-- Opening Marker --
(** The bound on the rounds is never reached. *)
Lemma eval_loop_fuel f1 : forall f2 pc st, (length pc <= f1)%nat -> (length pc <= f2)%nat ->
  eval_loop script flags checker branch f1 pc st = eval_loop script flags checker branch f2 pc st.
Proof.
  induction f1 as [|f1 IH]; intros f2 pc st HF1 HF2.
  - destruct pc; [|simpl in HF1; lia]. by destruct f2.
  - destruct pc as [|b pc]; [by destruct f2|]. destruct f2 as [|f2]; [simpl in HF2; lia|].
    cbn [eval_loop]. pose proof (GetOp2_progress (b :: pc) ltac:(done)).
    destruct (negb _); [done|]. destruct (eval_step _ _ _ _ _ _ st) as [[e|st']| |]; try done.
    simpl. apply IH; simpl in *; lia.
Qed.

Lemma EvalScript_ok stack : is_bytes script -> Forall elem_ok stack -> (length stack <= 1000)%nat ->
  match EvalScript script flags checker branch stack with
  | Ok (inr s) => Forall elem_ok s /\ (length s <= 1000)%nat
  | Ok (inl _) => True
  | _ => False
  end.
Proof.
  intros Hb Hs Hl. unfold EvalScript. destruct (_ <? _); [done|].
  pose proof (eval_loop_safe (length script) script (mkEval stack [] [] 0) ltac:(done) Hb) as Hsafe.
  destruct (eval_loop _ _ _ _ _ _ _) as [[e|st]| |]; try done.
  - destruct Hsafe as [[HF _ _] Hd]; [split; simpl; [done|done|lia]|unfold depth; simpl; lia|].
    destruct (bool_decide _); [|done]. split; [done|]. unfold depth in Hd. lia.
  - apply Hsafe; [split; simpl; [done|done|lia]|unfold depth; simpl; lia].
Qed.
End Safety.

(** ** VerifyScript *)

Section VerifySafety.
Context {C : Type} `{BaseSignatureChecker C} `{ScriptCryptoLaws}.
Context (flags : Z) (checker : C) (branch : Z) (Hck : checker_ok checker).

(** A P2SH script fails on an empty stack. *)
Lemma p2sh_empty spk : CScript_IsPayToScriptHash spk = true ->
  EvalScript spk flags checker branch [] = Ok (inl SCRIPT_ERR_INVALID_STACK_OPERATION).
Proof.
  unfold CScript_IsPayToScriptHash. intros Hp. zbool.
  destruct spk as [|b spk]; [done|]. change (byte_at (b :: spk) 0) with b in *. subst b.
  unfold EvalScript. rewrite (proj2 (Z.ltb_ge _ _)) by (unfold MAX_SCRIPT_SIZE; simpl in *; lia).
  reflexivity.
Qed.

Lemma top_is_true_safe s : safe (top_is_true s) (fun _ => s <> []).
Proof. destruct s as [|t s]; [done|]. unfold top_is_true. by destruct (CastToBool t). Qed.

(** The assertion on the flags fires. *)
Definition flags_clash : bool := has_flag flags SCRIPT_VERIFY_CLEANSTACK && negb (has_flag flags SCRIPT_VERIFY_P2SH).
Definition verdict {A} (m : ev A) : Prop := (exists r, m = Ok r) \/ m = Abort /\ flags_clash = true.

Lemma VerifyScript_verdict scriptSig scriptPubKey : is_bytes scriptSig -> is_bytes scriptPubKey ->
  verdict (VerifyScript scriptSig scriptPubKey flags checker branch).
Proof.
  intros Hsig Hpk. unfold VerifyScript.
  assert (Hok : forall A (m : ev A) B (k : A -> ev B), (exists r, m = Ok r) ->
    (forall a, m = Ok (inr a) -> verdict (k a)) -> verdict (ev_bind m k)).
  { intros A m B k [[e|a] ->] Hk; simpl; [left; eauto|by apply Hk]. }
  assert (Heval : forall s st, is_bytes s -> Forall elem_ok st -> (length st <= 1000)%nat ->
    exists r, EvalScript s flags checker branch st = Ok r).
  { intros s st Hs Hst Hl. pose proof (EvalScript_ok s flags checker branch Hck st Hs Hst Hl).
    destruct (EvalScript s flags checker branch st); [eauto|done..]. }
  assert (Htop : forall s, exists r, top_is_true s = Ok r).
  { intros [|t s]; unfold top_is_true; [eauto|]. destruct (CastToBool t); eauto. }
  destruct (_ && negb _); [left; by eexists|].
  apply Hok; [apply Heval; [done|constructor|simpl; lia]|]. intros stack0 E0.
  pose proof (EvalScript_ok scriptSig flags checker branch Hck [] Hsig ltac:(constructor) ltac:(simpl; lia)) as H0s.
  rewrite E0 in H0s. destruct H0s as [Hs0 Hl0].
  apply Hok; [by apply Heval|]. intros stack Es. apply Hok; [apply Htop|]. intros [] _.
  apply Hok.
  - destruct (_ && CScript_IsPayToScriptHash scriptPubKey) eqn:Ep; [|by eexists]. zbool.
    destruct (negb _); [by eexists|]. destruct stack0 as [|pk2 rest].
    + rewrite p2sh_empty in Es by done. done.
    + apply Forall_cons in Hs0 as [[Hpk2 _] Hrest]. simpl in Hl0. destruct (Heval pk2 rest) as [[e|s2] ->]; [done|done|lia|by eexists|]. cbn [ev_bind].
      destruct (Htop s2) as [[e|[]] ->]; by eexists.
  - intros s2 _. unfold verdict, flags_clash. destruct (has_flag flags SCRIPT_VERIFY_CLEANSTACK); [|left; by eexists].
    destruct (has_flag flags SCRIPT_VERIFY_P2SH); [|by right]. left. cbn [negb]. destruct (negb _); by eexists.
Qed.
End VerifySafety.

(** (C12) [VerifyScript] always returns a verdict, with one exception.  For any
    scripts and flags, and any checker whose methods return or throw (that of a
    transaction does, [TransactionSignatureChecker_ok] in CheckInputs.v), it
    returns true or an error: no exception leaves it, neither the overflow
    assertions of script arithmetic nor the one that the stack is not empty
    before a P2SH evaluation fires, and every loop ends within its bound (a
    round per script byte, a round per public key).  The exception is the
    assertion that CLEANSTACK is used with P2SH only, which can fire only when
    the flags break that rule. *)
Theorem VerifyScript_total `{BaseSignatureChecker C, ScriptCryptoLaws}
  (scriptSig scriptPubKey : CScript) (flags branch : Z) (checker : C)
  (Hsig : is_bytes scriptSig) (Hpk : is_bytes scriptPubKey) (Hck : checker_ok checker) :
  (exists r, VerifyScript scriptSig scriptPubKey flags checker branch = Ok r)
  \/ VerifyScript scriptSig scriptPubKey flags checker branch = Abort
     /\ has_flag flags SCRIPT_VERIFY_CLEANSTACK && negb (has_flag flags SCRIPT_VERIFY_P2SH) = true.
Proof. by apply VerifyScript_verdict. Qed.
-- Closing Marker --
• _How to complete this task_
Every line of the data is to be retyped without alteration.

• _Solution to the exercise_
(** The bound on the rounds is never reached. *)
Lemma eval_loop_fuel f1 : forall f2 pc st, (length pc <= f1)%nat -> (length pc <= f2)%nat ->
  eval_loop script flags checker branch f1 pc st = eval_loop script flags checker branch f2 pc st.
Proof.
  induction f1 as [|f1 IH]; intros f2 pc st HF1 HF2.
  - destruct pc; [|simpl in HF1; lia]. by destruct f2.
  - destruct pc as [|b pc]; [by destruct f2|]. destruct f2 as [|f2]; [simpl in HF2; lia|].
    cbn [eval_loop]. pose proof (GetOp2_progress (b :: pc) ltac:(done)).
    destruct (negb _); [done|]. destruct (eval_step _ _ _ _ _ _ st) as [[e|st']| |]; try done.
    simpl. apply IH; simpl in *; lia.
Qed.

Lemma EvalScript_ok stack : is_bytes script -> Forall elem_ok stack -> (length stack <= 1000)%nat ->
  match EvalScript script flags checker branch stack with
  | Ok (inr s) => Forall elem_ok s /\ (length s <= 1000)%nat
  | Ok (inl _) => True
  | _ => False
  end.
Proof.
  intros Hb Hs Hl. unfold EvalScript. destruct (_ <? _); [done|].
  pose proof (eval_loop_safe (length script) script (mkEval stack [] [] 0) ltac:(done) Hb) as Hsafe.
  destruct (eval_loop _ _ _ _ _ _ _) as [[e|st]| |]; try done.
  - destruct Hsafe as [[HF _ _] Hd]; [split; simpl; [done|done|lia]|unfold depth; simpl; lia|].
    destruct (bool_decide _); [|done]. split; [done|]. unfold depth in Hd. lia.
  - apply Hsafe; [split; simpl; [done|done|lia]|unfold depth; simpl; lia].
Qed.
End Safety.

(** ** VerifyScript *)

Section VerifySafety.
Context {C : Type} `{BaseSignatureChecker C} `{ScriptCryptoLaws}.
Context (flags : Z) (checker : C) (branch : Z) (Hck : checker_ok checker).

(** A P2SH script fails on an empty stack. *)
Lemma p2sh_empty spk : CScript_IsPayToScriptHash spk = true ->
  EvalScript spk flags checker branch [] = Ok (inl SCRIPT_ERR_INVALID_STACK_OPERATION).
Proof.
  unfold CScript_IsPayToScriptHash. intros Hp. zbool.
  destruct spk as [|b spk]; [done|]. change (byte_at (b :: spk) 0) with b in *. subst b.
  unfold EvalScript. rewrite (proj2 (Z.ltb_ge _ _)) by (unfold MAX_SCRIPT_SIZE; simpl in *; lia).
  reflexivity.
Qed.

Lemma top_is_true_safe s : safe (top_is_true s) (fun _ => s <> []).
Proof. destruct s as [|t s]; [done|]. unfold top_is_true. by destruct (CastToBool t). Qed.

(** The assertion on the flags fires. *)
Definition flags_clash : bool := has_flag flags SCRIPT_VERIFY_CLEANSTACK && negb (has_flag flags SCRIPT_VERIFY_P2SH).
Definition verdict {A} (m : ev A) : Prop := (exists r, m = Ok r) \/ m = Abort /\ flags_clash = true.

Lemma VerifyScript_verdict scriptSig scriptPubKey : is_bytes scriptSig -> is_bytes scriptPubKey ->
  verdict (VerifyScript scriptSig scriptPubKey flags checker branch).
Proof.
  intros Hsig Hpk. unfold VerifyScript.
  assert (Hok : forall A (m : ev A) B (k : A -> ev B), (exists r, m = Ok r) ->
    (forall a, m = Ok (inr a) -> verdict (k a)) -> verdict (ev_bind m k)).
  { intros A m B k [[e|a] ->] Hk; simpl; [left; eauto|by apply Hk]. }
  assert (Heval : forall s st, is_bytes s -> Forall elem_ok st -> (length st <= 1000)%nat ->
    exists r, EvalScript s flags checker branch st = Ok r).
  { intros s st Hs Hst Hl. pose proof (EvalScript_ok s flags checker branch Hck st Hs Hst Hl).
    destruct (EvalScript s flags checker branch st); [eauto|done..]. }
  assert (Htop : forall s, exists r, top_is_true s = Ok r).
  { intros [|t s]; unfold top_is_true; [eauto|]. destruct (CastToBool t); eauto. }
  destruct (_ && negb _); [left; by eexists|].
  apply Hok; [apply Heval; [done|constructor|simpl; lia]|]. intros stack0 E0.
  pose proof (EvalScript_ok scriptSig flags checker branch Hck [] Hsig ltac:(constructor) ltac:(simpl; lia)) as H0s.
  rewrite E0 in H0s. destruct H0s as [Hs0 Hl0].
  apply Hok; [by apply Heval|]. intros stack Es. apply Hok; [apply Htop|]. intros [] _.
  apply Hok.
  - destruct (_ && CScript_IsPayToScriptHash scriptPubKey) eqn:Ep; [|by eexists]. zbool.
    destruct (negb _); [by eexists|]. destruct stack0 as [|pk2 rest].
    + rewrite p2sh_empty in Es by done. done.
    + apply Forall_cons in Hs0 as [[Hpk2 _] Hrest]. simpl in Hl0. destruct (Heval pk2 rest) as [[e|s2] ->]; [done|done|lia|by eexists|]. cbn [ev_bind].
      destruct (Htop s2) as [[e|[]] ->]; by eexists.
  - intros s2 _. unfold verdict, flags_clash. destruct (has_flag flags SCRIPT_VERIFY_CLEANSTACK); [|left; by eexists].
    destruct (has_flag flags SCRIPT_VERIFY_P2SH); [|by right]. left. cbn [negb]. destruct (negb _); by eexists.
Qed.
End VerifySafety.

(** (C12) [VerifyScript] always returns a verdict, with one exception.  For any
    scripts and flags, and any checker whose methods return or throw (that of a
    transaction does, [TransactionSignatureChecker_ok] in CheckInputs.v), it
    returns true or an error: no exception leaves it, neither the overflow
    assertions of script arithmetic nor the one that the stack is not empty
    before a P2SH evaluation fires, and every loop ends within its bound (a
    round per script byte, a round per public key).  The exception is the
    assertion that CLEANSTACK is used with P2SH only, which can fire only when
    the flags break that rule. *)
Theorem VerifyScript_total `{BaseSignatureChecker C, ScriptCryptoLaws}
  (scriptSig scriptPubKey : CScript) (flags branch : Z) (checker : C)
  (Hsig : is_bytes scriptSig) (Hpk : is_bytes scriptPubKey) (Hck : checker_ok checker) :
  (exists r, VerifyScript scriptSig scriptPubKey flags checker branch = Ok r)
  \/ VerifyScript scriptSig scriptPubKey flags checker branch = Abort
     /\ has_flag flags SCRIPT_VERIFY_CLEANSTACK && negb (has_flag flags SCRIPT_VERIFY_P2SH) = true.
Proof. by apply VerifyScript_verdict. Qed.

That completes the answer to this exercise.